----- Data extract -----

(* ===== verification/Difficulty.v ===== *)
(** * The difficulty along a chain (src/src/pow.cpp)

    The properties of the difficulty adjustment: what the next block must have is always defined
    and valid, moves in bounded steps, and recovers when blocks are slow. The examples are on a
    chain of any length with evenly spaced blocks. *)

From stdpp Require Import gmap.
From S2P Require Import Prelude Endian Outcome ArithUint256 Block BlockIndex Chain Pow.
Import Endian ArithUint256 Block BlockIndex Chain Pow.

Module Difficulty.
Local Open Scope Z_scope.

(** ** Recovery *)

Section Recovery.
Context (h : heap) (T : tree_ok h) (P : Params) (HP : params_ok P) (K : work_ok h (le_decode (powLimit P))).
Context (cl : Z) (Hcl : GetCompact (UintToArith256 (powLimit P)) false = Ok cl).

Lemma slow_step_limit old new : slow_step P old new -> le_decode (powLimit P) <= target old + target old / 16 -> new = cl.
Proof.
  intros (y & [Ly Wy] & Vy & G) L. destruct HP as (Hp & Lp & _). destruct (UintToArith256_spec _ Hp Lp) as [[Lu Wu] Vu].
  assert (y = UintToArith256 (powLimit P)) as -> by (apply val_inj; [exact Wy | exact Wu | congruence | rewrite Vy, Vu; lia]).
  rewrite G in Hcl. now apply Ok_inj in Hcl.
Qed.

Lemma limit_compact : valid_bits (le_decode (powLimit P)) cl /\ (le_decode (powLimit P) - target cl) * 2 ^ 15 <= le_decode (powLimit P).
Proof.
  destruct HP as (Hp & Lp & Lim & _). destruct (UintToArith256_spec _ Hp Lp) as [Ou Vu].
  destruct (GetCompact_valid (le_decode (powLimit P)) _ Ou ltac:(rewrite Vu; lia)) as (c & G & V & _ & B).
  rewrite G in Hcl. apply Ok_inj in Hcl as ->. rewrite Vu in B. now split.
Qed.
Lemma CheckSafeModeParameters_spec (h : heap) (c : CChain) (tip p : ptr) (t b : CBlockIndex) (s : safe_mode) :
  tree_ok h -> chain_ok h c -> Tip c = Some tip -> h !! tip = Some t -> 0 <= nBits t < 2 ^ 32 -> safe_ok h s -> h !! p = Some b ->
  exists s', CheckSafeModeParameters h c s (Some p) = Ok s' /\ safe_ok h s' /\
    match pprev b with None => s' = s | Some prev => checked (triggers h c) h tip s p b prev s' end.
Proof.
  intros T C Ht Et B S E. unfold CheckSafeModeParameters, deref. rewrite E. cbn [or_abort obind].
  destruct (pprev b) as [prev|]; [|now exists s].
  destruct (update_forks_spec h T c tip t C Ht Et B s p b prev S E) as (F & lv & chk & -> & K & W). cbn [obind].
  destruct (rechecked h T c tip t C Ht Et B F K) as (F' & lv' & R & L & K' & Z').
  assert (Re : chk = true -> lv = NONE -> (if chk then check_forks h c (map_to_list F) F lv else Ok (F, lv)) = Ok (F', lv')) by (intros -> ->; exact R).
  destruct W as [(A & -> & -> & Em)|(A & base & Hb & [(-> & -> & -> & N)|(-> & x & -> & W & ->)])].
  - destruct chk.
    + rewrite Re by reflexivity. exists (mkSafe lv' F'). split; [reflexivity|]. split; [now split|]. left. now split.
    + rewrite (Em eq_refl) in *. exists (mkSafe NONE ∅). split; [reflexivity|]. split; [split; [exact K | now cbn]|]. left. split; [exact A|]. split; cbn [safeModeForks currentSafeModeLevel].
      * intros k x. rewrite (Em eq_refl), lookup_empty. split; [discriminate | now intros [? _]].
      * split; [intros k x H; rewrite lookup_empty in H; discriminate | now left].
  - rewrite Re by reflexivity. exists (mkSafe lv' F'). split; [reflexivity|]. split; [now split|]. right. split; [exact A|]. exists base. split; [exact Hb|]. right. now split.
  - cbn [obind]. exists (mkSafe lv (record_fork p x (delete prev (safeModeForks s)))). split; [reflexivity|]. split; [split; [exact K|]|].
    + cbn. split; [intros ->; now destruct W|]. intros Q. destruct (record_fork_some p x (delete prev (safeModeForks s))) as [y Y]. rewrite Q, lookup_empty in Y. discriminate.
    + right. split; [exact A|]. exists (Some x). split; [exact Hb|]. left. exists x, lv. split; [reflexivity|]. split; [exact W | reflexivity].
Qed.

-----

What you should do:
The entries shown above must be restated word for word.

Result of the exercise:
(* ===== verification/Difficulty.v ===== *)
(** * The difficulty along a chain (src/src/pow.cpp)

    The properties of the difficulty adjustment: what the next block must have is always defined
    and valid, moves in bounded steps, and recovers when blocks are slow. The examples are on a
    chain of any length with evenly spaced blocks. *)

From stdpp Require Import gmap.
From S2P Require Import Prelude Endian Outcome ArithUint256 Block BlockIndex Chain Pow.
Import Endian ArithUint256 Block BlockIndex Chain Pow.

Module Difficulty.
Local Open Scope Z_scope.

(** ** Recovery *)

Section Recovery.
Context (h : heap) (T : tree_ok h) (P : Params) (HP : params_ok P) (K : work_ok h (le_decode (powLimit P))).
Context (cl : Z) (Hcl : GetCompact (UintToArith256 (powLimit P)) false = Ok cl).

Lemma slow_step_limit old new : slow_step P old new -> le_decode (powLimit P) <= target old + target old / 16 -> new = cl.
Proof.
  intros (y & [Ly Wy] & Vy & G) L. destruct HP as (Hp & Lp & _). destruct (UintToArith256_spec _ Hp Lp) as [[Lu Wu] Vu].
  assert (y = UintToArith256 (powLimit P)) as -> by (apply val_inj; [exact Wy | exact Wu | congruence | rewrite Vy, Vu; lia]).
  rewrite G in Hcl. now apply Ok_inj in Hcl.
Qed.

Lemma limit_compact : valid_bits (le_decode (powLimit P)) cl /\ (le_decode (powLimit P) - target cl) * 2 ^ 15 <= le_decode (powLimit P).
Proof.
  destruct HP as (Hp & Lp & Lim & _). destruct (UintToArith256_spec _ Hp Lp) as [Ou Vu].
  destruct (GetCompact_valid (le_decode (powLimit P)) _ Ou ltac:(rewrite Vu; lia)) as (c & G & V & _ & B).
  rewrite G in Hcl. apply Ok_inj in Hcl as ->. rewrite Vu in B. now split.
Qed.
Lemma CheckSafeModeParameters_spec (h : heap) (c : CChain) (tip p : ptr) (t b : CBlockIndex) (s : safe_mode) :
  tree_ok h -> chain_ok h c -> Tip c = Some tip -> h !! tip = Some t -> 0 <= nBits t < 2 ^ 32 -> safe_ok h s -> h !! p = Some b ->
  exists s', CheckSafeModeParameters h c s (Some p) = Ok s' /\ safe_ok h s' /\
    match pprev b with None => s' = s | Some prev => checked (triggers h c) h tip s p b prev s' end.
Proof.
  intros T C Ht Et B S E. unfold CheckSafeModeParameters, deref. rewrite E. cbn [or_abort obind].
  destruct (pprev b) as [prev|]; [|now exists s].
  destruct (update_forks_spec h T c tip t C Ht Et B s p b prev S E) as (F & lv & chk & -> & K & W). cbn [obind].
  destruct (rechecked h T c tip t C Ht Et B F K) as (F' & lv' & R & L & K' & Z').
  assert (Re : chk = true -> lv = NONE -> (if chk then check_forks h c (map_to_list F) F lv else Ok (F, lv)) = Ok (F', lv')) by (intros -> ->; exact R).
  destruct W as [(A & -> & -> & Em)|(A & base & Hb & [(-> & -> & -> & N)|(-> & x & -> & W & ->)])].
  - destruct chk.
    + rewrite Re by reflexivity. exists (mkSafe lv' F'). split; [reflexivity|]. split; [now split|]. left. now split.
    + rewrite (Em eq_refl) in *. exists (mkSafe NONE ∅). split; [reflexivity|]. split; [split; [exact K | now cbn]|]. left. split; [exact A|]. split; cbn [safeModeForks currentSafeModeLevel].
      * intros k x. rewrite (Em eq_refl), lookup_empty. split; [discriminate | now intros [? _]].
      * split; [intros k x H; rewrite lookup_empty in H; discriminate | now left].
  - rewrite Re by reflexivity. exists (mkSafe lv' F'). split; [reflexivity|]. split; [now split|]. right. split; [exact A|]. exists base. split; [exact Hb|]. right. now split.
  - cbn [obind]. exists (mkSafe lv (record_fork p x (delete prev (safeModeForks s)))). split; [reflexivity|]. split; [split; [exact K|]|].
    + cbn. split; [intros ->; now destruct W|]. intros Q. destruct (record_fork_some p x (delete prev (safeModeForks s))) as [y Y]. rewrite Q, lookup_empty in Y. discriminate.
    + right. split; [exact A|]. exists (Some x). split; [exact Hb|]. left. exists x, lv. split; [reflexivity|]. split; [exact W | reflexivity].
Qed.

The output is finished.